Table of Contents

I’ve recently been learning about SMT/SAT solvers. Here’s a brief summary.

Concepts

  • SMT: Satisfiability Modulo Theories; wiki
  • SAT: (Boolean) Satisfiability; wiki

SMT can be viewed as a generalization of SAT. SAT is essentially limited to determining whether a Boolean expression can be satisfied—i.e., whether there exists an assignment of variables that makes the expression evaluate to true (SAT). If no such assignment exists, the expression is unsatisfiable (UNSAT).

Software Verification

This section primarily references the chapter of the same name in Handbook of Satisfiability.

Programs can generally be abstracted as State + State Transitions. States are mappings (e.g., registers and memory), and transitions represent relationships between two states.

Given a program’s current state $s$ and a desired property $p$, we feed $s$ and $\neg p$ to the SMT solver. If the result is UNSAT, the property $p$ holds for state $s$. If SAT, there exists a scenario where property $p$ is violated—and the solver can typically provide a concrete counterexample.
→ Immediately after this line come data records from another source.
Lemma matching_from_spec l k d j :
  j ∈ matching_from l k d
  ↔ k ≤ j ∧ ∃ e, d !! (j - k) = Some e ∧ matches l e = true.
Proof.
  revert k. induction d as [|e d IH]; intros k; cbn [matching_from].
  - split; [by intros ?%elem_of_nil|]. by intros (_ & e & ? & _).
  - assert (j ∈ matching_from l (S k) d
            ↔ k < j ∧ ∃ e', (e :: d) !! (j - k) = Some e' ∧ matches l e' = true)
      as Htail.
    { rewrite IH. split.
      - intros (Hk & e' & He' & Hm). split; [lia|]. exists e'. split; [|done].
        by replace (j - k) with (S (j - S k)) by lia.
      - intros (Hk & e' & He' & Hm). split; [lia|]. exists e'. split; [|done].
        by replace (j - k) with (S (j - S k)) in He' by lia. }
    destruct (matches l e) eqn:Hme.
    + rewrite elem_of_cons, Htail. split.
      * intros [->|(Hk & He)]; [|split; [lia|done]].
        split; [lia|]. exists e. by rewrite Nat.sub_diag.
      * intros (Hk & He). destruct (decide (j = k)) as [|Hne]; [by left|].
        right. split; [lia|done].
    + rewrite Htail. split.
      * intros (Hk & He). split; [lia|done].
      * intros (Hk & e' & He' & Hm). split; [|by exists e'].
        destruct (decide (j = k)) as [->|]; [|lia].
        rewrite Nat.sub_diag in He'. injection He' as <-. congruence.
Qed.

Lemma matching_spec l d j :
  j ∈ matching l d ↔ ∃ e, d !! j = Some e ∧ matches l e = true.
Proof.
  unfold matching. rewrite matching_from_spec, Nat.sub_0_r. split.
  - by intros [_ H].
  - intros H. split; [lia|done].
Qed.

(** The matching positions come in increasing order. *)
Lemma matching_from_sorted l k d : StronglySorted lt (matching_from l k d).
Proof.
  revert k. induction d as [|e d IH]; intros k; cbn [matching_from];
    [constructor|].
  destruct (matches l e); [|apply IH].
  constructor; [apply IH|]. apply Forall_forall. intros j Hj.
  apply matching_from_spec in Hj as [Hj _]. lia.
Qed.

Lemma last_cons_default (rest : list nat) x i :
  List.last (x :: rest) i = List.last rest x.
Proof.
  revert x i. induction rest as [|y rest IH]; intros x i; [done|].
  change (List.last (y :: rest) i = List.last (y :: rest) x).
  by rewrite !IH.
Qed.
(** * Commercial catalog: establishment queries, REST gateway and adapters

    A shallow embedding of the data-access code of the catalog:

    - the shared schema: the tables and the option lists;
    - [server/storage.ts]: [DatabaseStorage], the relational query engine;
    - the REST routes for establishments and attachments;
    - [lib/adapters]: the REST-backed client adapter;
    - the Firestore module: the document-store adapter.

    Promises are modelled by their outcome (a value or a thrown message),
    tables and collections by lists of records in stored order, and
    timestamps by the time value of a JavaScript [Date]: milliseconds
    since 1 January 1970 UTC. *)

From Stdlib Require Import ZArith QArith String Ascii List Bool Lia.
From Stdlib Require Import DecimalString.
From stdpp Require Import base option list sorting gmap strings.

Set Warnings "-register-all".

Local Open Scope string_scope.
Local Open Scope Z_scope.

(** ** The shared schema *)

Module Schema.

(** A row of the [establishments] table.  [description], [rating],
    [coverImage] and [createdAt] are nullable columns. *)
Record Establishment := mkEstablishment {
  est_id          : Z;
  est_name        : string;
  est_category    : string;
  est_location    : string;
  est_description : option string;
  est_rating      : option string;
  est_coverImage  : option string;
  est_userId      : Z;
  est_createdAt   : option Z
}.

(** A row of the [attachments] table. *)
Record Attachment := mkAttachment {
  att_id              : Z;
  att_fileName        : string;
  att_fileType        : string;
  att_fileSize        : string;
  att_filePath        : string;
  att_establishmentId : Z;
  att_userId          : Z;
  att_uploadDate      : option Z
}.

Definition ESTABLISHMENT_CATEGORIES : list string :=
  ["Restaurant"; "Retail"; "Services"; "Entertainment"].

Definition RATING_OPTIONS : list string :=
  ["5"; "4.5"; "4"; "3.5"; "3"; "2.5"; "2"].

Definition LOCATION_OPTIONS : list string :=
  ["Downtown"; "Uptown"; "Midtown"; "Suburban"].

End Schema.
Import Schema.

(** ** The store: values, comparison and ORDER BY *)

(** The columns the queries mention. *)
Inductive Column := col_name | col_category | col_location | col_rating | col_createdAt.

(** What a column holds in a given record: nothing, a text or a timestamp. *)
Inductive Value :=
| VNull
| VText (s : string)
| VTime (t : Z).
Under the hood, SMT ultimately relies on SAT. In computing, integers are represented as bit vectors (e.g., a 32-bit integer is 32 bits), and their operations can be expressed as bitwise logical arithmetic—essentially the same principle as implementing binary operations with AND/OR/NOT gates in digital circuits. Once states are converted to Boolean values, SMT hands them off to the underlying SAT solver.

Soundness

SMT solvers can sometimes produce incorrect answers, which has spawned a body of work on SMT fuzzing. Some research uses multiple SMT solvers on the same problem and compares their results for inconsistencies.

For more detailed references, see my notes.

To address the soundness issue, researchers have proposed various solutions: designing formally verified SAT/SMT solvers, making proofs independently verifiable, or combining both approaches. Related tools and papers can also be found in the notes linked above.